課長の答えのメールはとても簡潔な物だった。

【1.話は本当にあった事。2.俺から断った】

簡潔だったのは答えの部分だけだった。
まだ続きがあった。

【結婚話は勿論こっちに気があってのものでは無いのだから、将来を見込まれての政略結婚と言えば、政略結婚の話だった。
俺はするつもりも無かった。
直ぐ断らなかったのは、解らなかったからだ。
さっきも言ったけど、涼葉が俺に気持ちが無いのなら、涼葉との結婚だって無い。
そう考えたら誰とどんな結婚をしても同じだと思った。
だけど、涼葉は俺を好きだと言ってくれた。
だから、結婚話は破談にした。
こんな話はしない方がいいんだ。
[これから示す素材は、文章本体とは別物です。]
(* ===== verification/ControllerSpec.v ===== *)
(** * Correctness of the CFAPI reconciler

    Aggregation of the installation results, order of the uninstallation, the
    compiled configuration, the status a reconciliation leaves and the
    finalizer (src/controllers/cfapi/controller.go). *)

From S2P Require Export Controller.

#[local] Open Scope Z_scope.
#[local] Open Scope list_scope.

#[global] Arguments compileInstallationConfig : simpl never.
#[global] Arguments install : simpl never.
#[global] Arguments uninstall : simpl never.
#[global] Arguments ensureContainerRegistry : simpl never.

(** ** Installing and uninstalling in order *)

Abbreviation state_key := (fun x : Result => int_of_state (r_State x)).

(** The results that report success. *)
Definition succeeded (x : Result) : Prop := r_State x = ResultStateSuccess.

Lemma succeeded_key x : succeeded x <-> int_of_state (r_State x) <= 0.
Proof. unfold succeeded. by destruct (r_State x). Qed.

Lemma first_max_succeeded results x :
  first_max state_key results x -> (succeeded x <-> Forall succeeded results).
Proof.
  intros (l1 & l2 & -> & H1 & H2). split.
  - intros Hx. pose proof (proj1 (succeeded_key x) Hx) as Hx0.
    apply Forall_app. split; [|constructor; [done|]].
    + eapply Forall_impl; [exact H1|]. cbn. intros y Hy. apply succeeded_key. lia.
    + eapply Forall_impl; [exact H2|]. cbn. intros y Hy. apply succeeded_key. lia.
  - intros [_ Hall]%Forall_app. by inversion Hall.
Qed.

Section Orders.
Context (e : Env) (r : Reconciler) (config : InstallationConfig) (recorder : EventRecorder).

(** The installables of a list are installed one after the other, each from
    the world the previous one left, and answer the given results. *)
Inductive installs : list Installable -> world e -> list Result -> world e -> Prop :=
| installs_nil w : installs [] w [] w
| installs_cons inst order w result w1 results w2 :
    run e (Install inst config recorder) w = (Returned result, w1) ->
    installs order w1 results w2 ->
    installs (inst :: order) w (result :: results) w2.

(** All the installables of a list are uninstalled with success. *)
Inductive uninstalled : list Installable -> world e -> world e -> Prop :=
| uninstalled_nil w : uninstalled [] w w
| uninstalled_cons uninst order w msg w1 w2 :
    run e (Uninstall uninst config recorder) w
      = (Returned {| r_State := ResultStateSuccess; r_Message := msg |}, w1) ->
    uninstalled order w1 w2 -> uninstalled (uninst :: order) w w2.

Lemma install_loop_installs order w results w' acc :
  installs order w results w' ->
  run e (install_loop config recorder acc order) w = (Returned (acc ++ results), w').
Proof.
  intros H. revert acc. induction H as [w|inst order w result w1 results w2 Hi _ IH]; intros acc; cbn [install_loop].
  - by rewrite app_nil_r.
  - rewrite run_bind, Hi, IH. by rewrite <- app_assoc.
Qed.

Lemma install_loop_app before after w results w1 acc :
  installs before w results w1 ->
  run e (install_loop config recorder acc (before ++ after)) w
  = run e (install_loop config recorder (acc ++ results) after) w1.
Proof.
  intros H. revert acc. induction H as [w|inst order w result w1 results w2 Hi _ IH]; intros acc; cbn [app install_loop].
  - by rewrite app_nil_r.
  - rewrite run_bind, Hi, IH. by rewrite <- app_assoc.
Qed.

Lemma uninstall_loop_app before after w w1 :
  uninstalled before w w1 ->
  run e (uninstall_loop config recorder (before ++ after)) w
  = run e (uninstall_loop config recorder after) w1.
Proof.
  induction 1 as [w|u order w msg w1 w2 Hu _ IH]; cbn [app uninstall_loop]; [done|].
  by rewrite run_bind, Hu, decide_False by (cbn; congruence).
Qed.

Lemma run_install_worst w results w' :
  installOrder r <> [] -> installs (installOrder r) w results w' ->
  exists result, run e (install r config recorder) w = (Returned result, w')
    /\ first_max state_key results result.
Proof.
  intros Hne Hi. unfold install. rewrite run_bind, (install_loop_installs _ _ _ _ [] Hi). cbn [app].
  unfold index. change compare_results with (by_key state_key).
  pose proof (head_SortStableFunc state_key results) as Hhead.
  pose proof (SortStableFunc_perm (by_key state_key) results) as Hperm.
  destruct (SortStableFunc (by_key state_key) results) as [|result sorted] eqn:Hs.
  - apply Permutation_nil in Hperm. subst results. inversion Hi; congruence.
  - exists result. split; [done|]. by apply Hhead.
Qed.

(** Installing runs every installable of the order, and reports the
    worst of their results: a failure beats progress, progress beats
    success, and among equally bad results the first one of the order is
    reported, message included.  So it reports success exactly when every
    single installable did. *)
Theorem install_reports_worst w results w' :
  installOrder r <> [] -> installs (installOrder r) w results w' ->
  exists result, run e (install r config recorder) w = (Returned result, w')
    /\ first_max state_key results result
    /\ (succeeded result <-> Forall succeeded results).
Proof.
  intros Hne Hi. destruct (run_install_worst w results w' Hne Hi) as (result & Hrun & Hmax).
  exists result. split_and!; try done; by apply first_max_succeeded.
Qed.

(** The first installable that ends in a Go error ends the installation
    with that error, and none of those after it is touched; the results
    obtained before it are dropped. *)
Theorem install_stops_at_error before inst after w results w1 err w2 :
  installOrder r = before ++ inst :: after ->
  installs before w results w1 ->
  run e (Install inst config recorder) w1 = (Errored err, w2) ->
  run e (install r config recorder) w = (Errored err, w2).
Proof.
  intros Ho Hb Hi. unfold install. rewrite Ho, run_bind, (install_loop_app _ _ _ _ _ _ Hb).
  cbn [install_loop]. by rewrite run_bind, Hi.
Qed.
涼葉の気持ちがが責任みたいなものになって一緒に居ようと思うのが嫌だからだ。
好きって事とは別につき合う事を理屈で考え始めたら、それは違うような気がするだろ。
悪いのは俺なんだけどな】

結婚話は将来を見込まれての結婚。課長を評価しての話だったという事だ。
ブー。あ。

【色々想像で穿鑿して悩まないで欲しい。妙な考え方をしないで欲しい。
涼葉が俺を好きで、俺も涼葉が好きで、だから断った話だ。
普通の事だ。それが当たり前だ。
政略結婚に何の思いも無いんだからな?
今は俺の気持ちは一方的なモノなのかも知れないが、好きな人が居て好きだと言われていたら別の人との結婚なんて有り得ないだろ?
もう、結婚話は元から無かった物だと思ってくれたらいいから。